The direct link to the audio podcast is here: MacDonald on Conflict of Interest.

(We've blogged before about this issue. See: Harvard Med School Students Push for Stricter Conflict of Interest Policy.)

Saturday, November 28, 2009

Should Pfizer VP Sit on CIHR's Governing Council?

Controversy has arisen over the appointment of one of Pfizer's VPs to the governing council of the Canadian Institutes of Health Research (CIHR). (For those who don't know, CIHR is the Canadian government's main agency for funding research in the area of health.)

Here's the story, as reported by the CBC: Appointment of Pfizer exec to health funding body criticized
Prominent bioethicists have expressed alarm at the recent appointment of a senior pharmaceutical executive to the Canadian Institutes of Health Research (CIHR), the government's funding arm for medical research.

They hope to have their concerns about the three-year appointment of Dr. Bernard Prigent, vice-president and medical director of Pfizer Canada, to the governing council of the CIHR addressed at a parliamentary meeting Monday....

The CBC story also refers to a petition recently begun, in opposition to Prigent's appointment. Here it is: Petition Against the Appointment of the VP of Pfizer Canada to CIHR Governing Council.

The main worry here is conflict of interest. Perception plays a big role in conflict of interest. In this regard, both the government and their critics are wrong. It's not a matter of whether Prigent will be able to avoid letting his obligations to his shareholders affect his obligations as a member of the Council. The problem is whether his job at Pfizer will jeopardize the reputation of CIHR (and more particularly its governing council) by rendering its judgment suspect. I don't know anything about Dr. Prigent & he may well be an individual of outstanding integrity. The point is, that doesn't matter. Even if he does exercise his best, publicly-minded judgment on behalf of CIHR, his presence could still render the governing council's judgment suspect.

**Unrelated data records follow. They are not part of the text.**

(** * MP00BOT: signal scorer and signal lifecycle monitor

    A shallow embedding of [signal_engine.py], [monitoring_system.py] and the
    parts of [config.py], [database.py], [indicators.py] and [telegram_bot.py]
    they call, with the generation gate of [main.py] and the market check of
    [data_handler.py], followed by the properties of the specification and
    by further properties of the code.

    Conventions of the embedding.
    - A Python/numpy float is a value of [float]: a rational, one of the two
      infinities, or NaN.  NaN and the infinities propagate as in IEEE 754,
      and every comparison with NaN is false; signed zeros are not
      modelled.  [b64] rounds a rational to the nearest binary64 number,
      ties to even, with gradual underflow and overflow to an infinity.
      Where the code compares a computed bound or quotient with a constant,
      or rounds it to decimals ([_is_entry_hit], [_calculate_entry_price],
      [_calculate_quantity]), every operation and every literal is rounded
      with [b64], as the interpreter rounds them ([fadd], [fsub], [fmul],
      [fdiv]).  Elsewhere the arithmetic on finite values is exact: the
      properties there compare stored values or hold of the exact result.
    - A [datetime] is a number of seconds ([Z]).  Reading the clock
      ([datetime.utcnow()]) is an argument [now] of the function that reads it.
    - Code that can raise returns a [result]; [try ... except Exception] is a
      match on it.  The calls into SQLAlchemy and into the exchange are
      taken to succeed or to fail the way their wrappers report it (a
      missing row, a price of [None]), not to raise.
    - The strings that the code only compares with a fixed set of words
      (mode, direction, status) are enumerations.  Close reasons, execution
      types and column names stay strings.
    - A pass of a loop reads the clock once.
    - The three polling loops are asyncio tasks of one event loop.  The body of
      one iteration of a loop holds no suspension point that yields while the
      shared maps are in use (the queue is unbounded, so [put] returns at
      once), hence one iteration is one function on the monitor's state. *)

From Stdlib Require Import QArith Qabs Qround Lqa ZArith Lia.
From stdpp Require Import base option list gmap strings.

Local Open Scope Z_scope.

(** ** Floats *)

Module Float.

Inductive float : Type :=
  | NaN
  | PInf
  | NInf
  | Fin (q : Q).

Definition zero : float := Fin 0.

Definition isna (x : float) : bool :=
  match x with NaN => true | _ => false end.

Definition notna (x : float) : bool := negb (isna x).

(** [bool(x)] of a float: only zero is falsy (NaN is truthy). *)
Definition truthy (x : float) : bool :=
  match x with
  | Fin q => negb (Qeq_bool q 0)
  | _ => true
  end.

Definition Qlt_bool (a b : Q) : bool := negb (Qle_bool b a).

Definition ltb (x y : float) : bool :=
  match x, y with
  | NaN, _ | _, NaN => false
  | _, NInf => false
  | NInf, _ => true
  | PInf, _ => false
  | _, PInf => true
  | Fin a, Fin b => Qlt_bool a b
  end.

Definition leb (x y : float) : bool :=
  match x, y with
  | NaN, _ | _, NaN => false
  | NInf, _ => true
  | _, NInf => false
  | _, PInf => true
  | PInf, _ => false
  | Fin a, Fin b => Qle_bool a b
  end.

Definition gtb (x y : float) : bool := ltb y x.
Definition geb (x y : float) : bool := leb y x.

Definition eqb (x y : float) : bool :=
  match x, y with
  | PInf, PInf | NInf, NInf => true
  | Fin a, Fin b => Qeq_bool a b
  | _, _ => false
  end.

Definition neg (x : float) : float :=
  match x with
  | NaN => NaN
  | PInf => NInf
  | NInf => PInf
  | Fin a => Fin (- a)
  end.

Definition add (x y : float) : float :=
  match x, y with
  | NaN, _ | _, NaN => NaN
  | PInf, NInf | NInf, PInf => NaN
  | PInf, _ | _, PInf => PInf
  | NInf, _ | _, NInf => NInf
  | Fin a, Fin b => Fin (a + b)
  end.

Definition sub (x y : float) : float := add x (neg y).

(** Sign of a value that is not NaN: [-1], [0] or [1]. *)
Definition sgn (x : float) : Z :=
  match x with
  | NaN => 0
  | PInf => 1
  | NInf => -1
  | Fin a => Z.sgn (Qnum a)
  end.

Definition inf_of_sign (s : Z) : float :=
  if (s =? 0)%Z then NaN else if (0 <? s)%Z then PInf else NInf.

Definition mul (x y : float) : float :=
  match x, y with
  | NaN, _ | _, NaN => NaN
  | Fin a, Fin b => Fin (a * b)
  | _, _ => inf_of_sign (sgn x * sgn y)
  end.

(** numpy division: a finite value over zero is an infinity (NaN for 0/0),
    with a warning and no exception. *)
Definition div (x y : float) : float :=
  match x, y with
  | NaN, _ | _, NaN => NaN
  | Fin a, Fin b =>
      if Qeq_bool b 0 then inf_of_sign (Z.sgn (Qnum a)) else Fin (a / b)
  | Fin _, _ => Fin 0
  | _, Fin b => if Qeq_bool b 0 then x else inf_of_sign (sgn x * sgn y)
  | _, _ => NaN
  end.

Definition abs (x : float) : float :=
  match x with
  | NaN => NaN
  | PInf | NInf => PInf
  | Fin a => Fin (Qabs a)
  end.

(** Python's built-in [max(a, b)] and [min(a, b)]: the first argument is kept
    unless the second compares strictly greater (smaller). *)
Definition pymax (a b : float) : float := if gtb b a then b else a.
Definition pymin (a b : float) : float := if ltb b a then b else a.

(** Round half to even at the unit. *)
Definition round_half_even (q : Q) : Z :=
  let n := Qnum q in
  let d := Zpos (Qden q) in
  let f := (n / d)%Z in
  let r := (2 * (n mod d))%Z in
  if (r <? d)%Z then f
  else if (d <? r)%Z then (f + 1)%Z
  else if Z.even f then f else (f + 1)%Z.

(** [floor (log2 |q|)], for [q] other than zero. *)
Definition ilog2 (q : Q) : Z :=
  let e0 := (Z.log2 (Z.abs (Qnum q)) - Z.log2 (Zpos (Qden q)))%Z in
  if Qle_bool (Qpower 2 e0) (Qabs q) then e0 else (e0 - 1)%Z.

(** The binary64 number nearest to a value, ties to even: 53 bits of
    precision, exponents down to that of the subnormal numbers (-1074), and
    an infinity from 2^1024 on. *)
Definition b64 (x : float) : float :=
  match x with
  | Fin q =>
      if Qeq_bool q 0 then Fin 0
      else
        let s := Z.max (ilog2 q - 52) (-1074) in
        let r :=
          Qred (inject_Z (round_half_even (q / Qpower 2 s)) * Qpower 2 s) in
        if Qle_bool (Qpower 2 1024) (Qabs r)
        then (if Qle_bool 0 q then PInf else NInf)
        else Fin r
  | _ => x
  end.

(** The four operations on binary64 numbers: the exact result, rounded. *)
Definition fadd (x y : float) : float := b64 (add x y).
Definition fsub (x y : float) : float := b64 (sub x y).
Definition fmul (x y : float) : float := b64 (mul x y).
Definition fdiv (x y : float) : float := b64 (div x y).

(** [round(x, 6)] of a binary64 number: its exact value rounded to six
    decimals, half to even, and the binary64 number nearest to that. *)
Definition round6 (x : float) : float :=
  match x with
  | Fin a => b64 (Fin (inject_Z (round_half_even (a * 1000000)) / 1000000))
  | _ => x
  end.

(** Order as propositions. *)
Definition lt (x y : float) : Prop := ltb x y = true.
Definition le (x y : float) : Prop := leb x y = true.

End Float.

Import Float.

(** ** Errors *)

Inductive exn : Type :=
  | KeyError (key : string)
  | IndexError
  | TypeError.

Inductive result (A : Type) : Type :=
  | Ok (a : A)
  | Raise (e : exn).
Arguments Ok {A} a.
Arguments Raise {A} e.

#[global] Instance result_ret : MRet result := fun A a => Ok a.

#[global] Instance result_bind : MBind result := fun A B k m =>
  match m with
  | Ok a => k a
  | Raise e => Raise e
  end.

(** [try: m except Exception: return d]. *)
Definition try_except {A : Type} (m : result A) (d : A) : A :=
  match m with
  | Ok a => a
  | Raise _ => d
  end.
(** * Horizon: the interaction and state engine of [app.js]

    A shallow embedding of the handlers of [src/app.js] that decide the
    viewport transform, the selection and focus state, the node-delete
    ledgers, the clipboard and the load/import paths, with the properties
    the specification states about them, followed by the code around
    them (the selection-box outline, render order, save payload, toolbar
    and drawing layer) and further properties of the handlers.

    Conventions of the embedding.
    - A JavaScript number is modelled as an exact rational ([Qc], canonical
      rationals with Leibniz equality).  Every finite double is such a
      rational and comparisons are exact; the results of [+ - * /] are the
      exact ones, rounding is not modelled.  A quotient is read only where
      its divisor is not zero: [Qc] gives [x / 0 = 0] where JavaScript
      gives an infinity or [NaN], so a property that depends on a quotient
      by [zoom] assumes [zoom ≠ 0].  The module [Binary64] evaluates the
      wheel step and [screenToWorld] on doubles, to show where rounding
      shows.
    - JavaScript objects that are shared and mutated in place (the node
      objects of [state.nodes] and their nested [data] objects) live in an
      explicit store, and arrays hold references into it.
    - A [Set] is a list without duplicates kept in insertion order.
    - An array used as a stack ([nodeUndo], [nodeRedo]) is kept top first.
    - What a handler reads from the browser (the answer to [confirm], the
      rectangles of the rendered elements, the file content, the values of
      [crypto.randomUUID]) is an input of the handler. *)

From Stdlib Require Import QArith Qcanon Ascii Lqa Floats.
From stdpp Require Import base numbers gmap strings list pretty.

Local Open Scope Qc_scope.
Set Warnings "-clear-no-such-hyp".

(** ** Numbers *)

Definition num (a : Z) (b : positive) : Qc := Q2Qc (a # b).
(** * xsvftool-ft232r2: JTAG bit-banging through an FTDI 2xx chip

    A shallow embedding of [xsvftool-ft232r2.c] (the LINUX build, which is
    the one selected by [#define LINUX 1]) and the properties of its
    bit-bang layer, its libxsvf host callbacks and the rendering of the
    captured RMASK bits in [main].

    Conventions of the embedding:
    - [unsigned char] is a [Z] reduced modulo 256 after every assignment,
      [int] and [long] are [Z] reduced into the two's complement range
      ([wrap_int], [wrap_long]) after every arithmetic operation;
    - the static variables [bb_reg] and [u] live in a [world] record that
      is threaded through every function by a state monad;
    - everything the program does to the outside (libftdi calls, stdio,
      [gettimeofday], [usleep]) is appended to the [trace] of the world;
    - everything the outside answers (whether the device opens, the bytes
      read back from the chip, the wall clock) comes from an [env] oracle
      stored in the world and consumed through cursors. *)

From Stdlib Require Import ZArith Lia.
From stdpp Require Import base option list strings.

Local Open Scope Z_scope.

(** ** Machine integers *)

Definition to_uchar (z : Z) : Z := z mod 256.

Definition INT_MAX : Z := 2147483647.
Definition INT_MIN : Z := -2147483648.
Definition LONG_MAX : Z := 9223372036854775807.
Definition LONG_MIN : Z := -9223372036854775808.

Definition wrap_int (z : Z) : Z := (z + 2 ^ 31) mod 2 ^ 32 - 2 ^ 31.
Definition wrap_long (z : Z) : Z := (z + 2 ^ 63) mod 2 ^ 64 - 2 ^ 63.

(** [useconds_t], the type of the parameter of [usleep], is
    [unsigned int]: the value a [long] argument is converted to at the
    call. *)
Definition to_useconds (z : Z) : Z := z mod 2 ^ 32.

(** ** Pin assignment (the [#define]s of the bit-bang layer) *)

Definition MASK_TMS : Z := Z.shiftl 1 7.
Definition MASK_TDI : Z := Z.shiftl 1 3.
Definition MASK_TDO : Z := Z.shiftl 1 6.
Definition MASK_TCK : Z := Z.shiftl 1 5.

Definition MASK_IO : Z := Z.lor (Z.lor MASK_TMS MASK_TDI) MASK_TCK.

Definition BAUDRATE : Z := 62500.
Definition LATENCY : Z := 1.

(** ** Data *)

Record timeval := Timeval { tv_sec : Z; tv_usec : Z }.

(** [struct udata_s].  The stream [f] is [Some] of the bytes still to be
    read when [u.f] is an open stream, and [None] when it is the null
    pointer (as at the start of the process, or after an [fopen] that
    failed) or a stream that [fclose] has closed. *)
Record udata_s := Udata {
  f : option (list Z);
  verbose : Z;
  clockcount : Z;
  bitcount_tdi : Z;
  bitcount_tdo : Z;
  retval_i : Z;
  retval : list Z
}.

(** The formatted diagnostics of the program, one constructor per format
    string, carrying the values that fill the conversions. *)
Inductive diag :=
| D_setup
| D_shutdown
| D_delay (usecs tms num_tck : Z)
| D_delay_after_tck (usecs : Z)
| D_pulse (tms tdi tdo line_tdo rmask rc : Z)
| D_sck_ignored
| D_trst_ignored (v : Z)
| D_frequency_ignored (v : Z)
| D_status (message : string)
| D_error (file : string) (line : Z) (message : string).

Inductive event :=
| Ev_ftdi_init
| Ev_usb_open (vendor product : Z) (opened : bool)
| Ev_set_baudrate (baud : Z)
| Ev_set_latency_timer (latency : Z)
| Ev_set_bitmode (mask mode : Z)
| Ev_write (buf : list Z)
| Ev_read (buf : list Z)
| Ev_gettimeofday (tv : timeval)
| Ev_usleep (usecs : Z)
| Ev_puts (s : string)
| Ev_stderr (d : diag)
| Ev_report_device (idcode revision part manufactor : Z)
| Ev_fgetc_no_stream.

(** What the outside world answers: whether the n-th [ftdi_usb_open] finds
    the chip, the content of the n-th byte that [ftdi_read_data] leaves in
    its buffer, and the reading of the n-th [gettimeofday]. *)
Record env := Env {
  dev_present : nat -> bool;
  dev_rx : nat -> Z;
  wall_clock : nat -> timeval
}.

Record world := World {
  w_env : env;
  n_open : nat;
  n_rx : nat;
  n_clk : nat;
  bb_reg : Z;
  u : udata_s;
  trace : list event
}.

(** The session state when [main] starts playing: every field of the
    static [u] is zero, except the verbosity (one per [-v]) and the input
    stream. *)
Definition u_start (verbosity : Z) (input : option (list Z)) : udata_s :=
  {| f := input; verbose := verbosity; clockcount := 0; bitcount_tdi := 0;
     bitcount_tdo := 0; retval_i := 0; retval := replicate 256 0 |}.

Definition u_init : udata_s := u_start 0 None.

(** The process before its first callback: the pin register is zero,
    nothing has been said to or heard from the outside. *)
Definition world_boot (e : env) (x : udata_s) : world :=
  {| w_env := e; n_open := 0; n_rx := 0; n_clk := 0; bb_reg := 0;
     u := x; trace := [] |}.

Definition world_init (e : env) : world := world_boot e u_init.

(** ** The state monad *)

Definition M (A : Type) : Type := world -> A * world.

#[global] Instance M_ret : MRet M := fun A a w => (a, w).
#[global] Instance M_bind : MBind M :=
  fun A B k m w => let (a, w') := m w in k a w'.

Definition get_reg : M Z := fun w => (bb_reg w, w).

Definition put_reg (r : Z) : M unit := fun w =>
  (tt, {| w_env := w_env w; n_open := n_open w; n_rx := n_rx w;
          n_clk := n_clk w; bb_reg := r; u := u w; trace := trace w |}).

Definition get_u : M udata_s := fun w => (u w, w).

Definition put_u (x : udata_s) : M unit := fun w =>
  (tt, {| w_env := w_env w; n_open := n_open w; n_rx := n_rx w;
          n_clk := n_clk w; bb_reg := bb_reg w; u := x; trace := trace w |}).

Definition emit (e : event) : M unit := fun w =>
  (tt, {| w_env := w_env w; n_open := n_open w; n_rx := n_rx w;
          n_clk := n_clk w; bb_reg := bb_reg w; u := u w;
          trace := trace w ++ [e] |}).

(** ** The library and system calls the program makes *)

Definition ftdi_init : M unit := emit Ev_ftdi_init.

Definition ftdi_usb_open (vendor product : Z) : M Z := fun w =>
  let ok := dev_present (w_env w) (n_open w) in
  (if ok then 0 else -1,
   {| w_env := w_env w; n_open := S (n_open w); n_rx := n_rx w;
      n_clk := n_clk w; bb_reg := bb_reg w; u := u w;
      trace := trace w ++ [Ev_usb_open vendor product ok] |}).

Definition ftdi_set_baudrate (baud : Z) : M unit := emit (Ev_set_baudrate baud).
Definition ftdi_set_latency_timer (l : Z) : M unit := emit (Ev_set_latency_timer l).
Definition ftdi_set_bitmode (mask mode : Z) : M unit := emit (Ev_set_bitmode mask mode).

Definition ftdi_write_data (buf : list Z) : M unit := emit (Ev_write buf).

(** The buffer after [ftdi_read_data(.., buf, size)]. *)
Definition ftdi_read_data (size : nat) : M (list Z) := fun w =>
  let buf := (fun i => dev_rx (w_env w) (n_rx w + i)%nat) <$> seq 0 size in
  (buf,
   {| w_env := w_env w; n_open := n_open w; n_rx := (n_rx w + size)%nat;
      n_clk := n_clk w; bb_reg := bb_reg w; u := u w;
      trace := trace w ++ [Ev_read buf] |}).

Definition gettimeofday : M timeval := fun w =>
  let tv := wall_clock (w_env w) (n_clk w) in
  (tv,
   {| w_env := w_env w; n_open := n_open w; n_rx := n_rx w;
      n_clk := S (n_clk w); bb_reg := bb_reg w; u := u w;
      trace := trace w ++ [Ev_gettimeofday tv] |}).

(** [usleep(usecs)]: the [long] argument is converted to [useconds_t] at
    the call; the event records the value the function receives. *)
Definition usleep (usecs : Z) : M unit := emit (Ev_usleep (to_useconds usecs)).
Definition puts (s : string) : M unit := emit (Ev_puts s).
Definition fprintf_stderr (d : diag) : M unit := emit (Ev_stderr d).

Definition when (b : bool) (c : M unit) : M unit := if b then c else mret tt.

(** ** Low-level bit-bang implementation *)

Definition bb_setup : M unit :=
  ftdi_init;;
  rc ← ftdi_usb_open 0x0403 0x6001;
  if rc <? 0 then
    puts "Can't open device"
  else
    ftdi_set_baudrate BAUDRATE;;
    ftdi_set_latency_timer LATENCY;;
    ftdi_set_bitmode MASK_IO 0x4;;
    put_reg 0.

Definition bb_shutdown : M unit := ftdi_set_bitmode 0 0.

Definition bb_tms (val : Z) : M unit :=
  r ← get_reg;
  if val =? 0 then put_reg (to_uchar (Z.land r (Z.lnot MASK_TMS)))
  else put_reg (to_uchar (Z.lor r MASK_TMS)).

Definition bb_tdi (val : Z) : M unit :=
  r ← get_reg;
  if val =? 0 then put_reg (to_uchar (Z.land r (Z.lnot MASK_TDI)))
  else put_reg (to_uchar (Z.lor r MASK_TDI)).

Definition bb_pulse_tck : M Z :=
  r ← get_reg;
  let b0 := to_uchar (Z.land r (Z.lnot MASK_TCK)) in
  let b1 := to_uchar (Z.lor r MASK_TCK) in
  let b2 := b0 in
  ftdi_write_data [b0; b1; b2];;
  buf_in ← ftdi_read_data 3;
  mret (if Z.land (default 0 (buf_in !! 2%nat)) MASK_TDO =? 0 then 0 else 1).

(** ** libxsvf host callbacks

    The [struct libxsvf_host *h] argument only serves to reach the static
    [u] through [h->user_data]; here [u] is a field of the world. *)

Definition verbose_ge (level : Z) : M bool :=
  x ← get_u; mret (level <=? verbose x).

Definition set_clockcount (v : Z) (x : udata_s) : udata_s :=
  {| f := f x; verbose := verbose x; clockcount := v;
     bitcount_tdi := bitcount_tdi x; bitcount_tdo := bitcount_tdo x;
     retval_i := retval_i x; retval := retval x |}.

It's also worth noting that opposition to this appointment involves 2 separable issues. One is the appointment of someone from the pharmaceutical industry to CIHR's governing council. The other is the appointment of someone from Pfizer, in particular.

So one issue is Pfizer's less-than-stellar reputation. As the CBC story notes, Pfizer recently paid a record-breaking $2.3 billion fraud settlement. And I've also blogged about just a handful of the many cases of wrongdoing at Pfizer, including here and here and here. And because of Pfizer's poor reputation, I think the petition-writers are right that Prigent is a bad choice to be on CIHR's governing council. Pfizer's reputation is not good, and so many people will justifiably be suspicious of the intentions and judgment of its senior executives. That's crucial to the worry about conflict of interest.

The other issue is whether anyone from the pharmaceutical industry could ever be on CIHR's governing council, and that I think is a harder issue, one on which the writers of the petition have overreached. I for one would need to know much more about the governing council, its mandate, and its operations, to know whether an executive from a small or mid-sized pharmaceutical company with a good reputation could be valuable in that role. "Divergence of interests" between a company's shareholders and the public isn't sufficient reason to exclude executives from that company. Nobody's interests are perfectly aligned with the public's. What matters is whether the divergence is sufficient to render an individual's advice suspect in a way that cannot be remedied through standard mechanisms used to mitigate the effects of conflict of interest (mechanisms such as disclosure and recusal). So simply working for industry doesn't strike me as an insurmountable flaw, particularly if (if!) the governing council's role makes an intimate understanding of the drug industry useful.

But the main point remains: it's very hard to support the inclusion of an executive from this pharmaceutical company on the governing council of Canada's most important health-research-funding organization.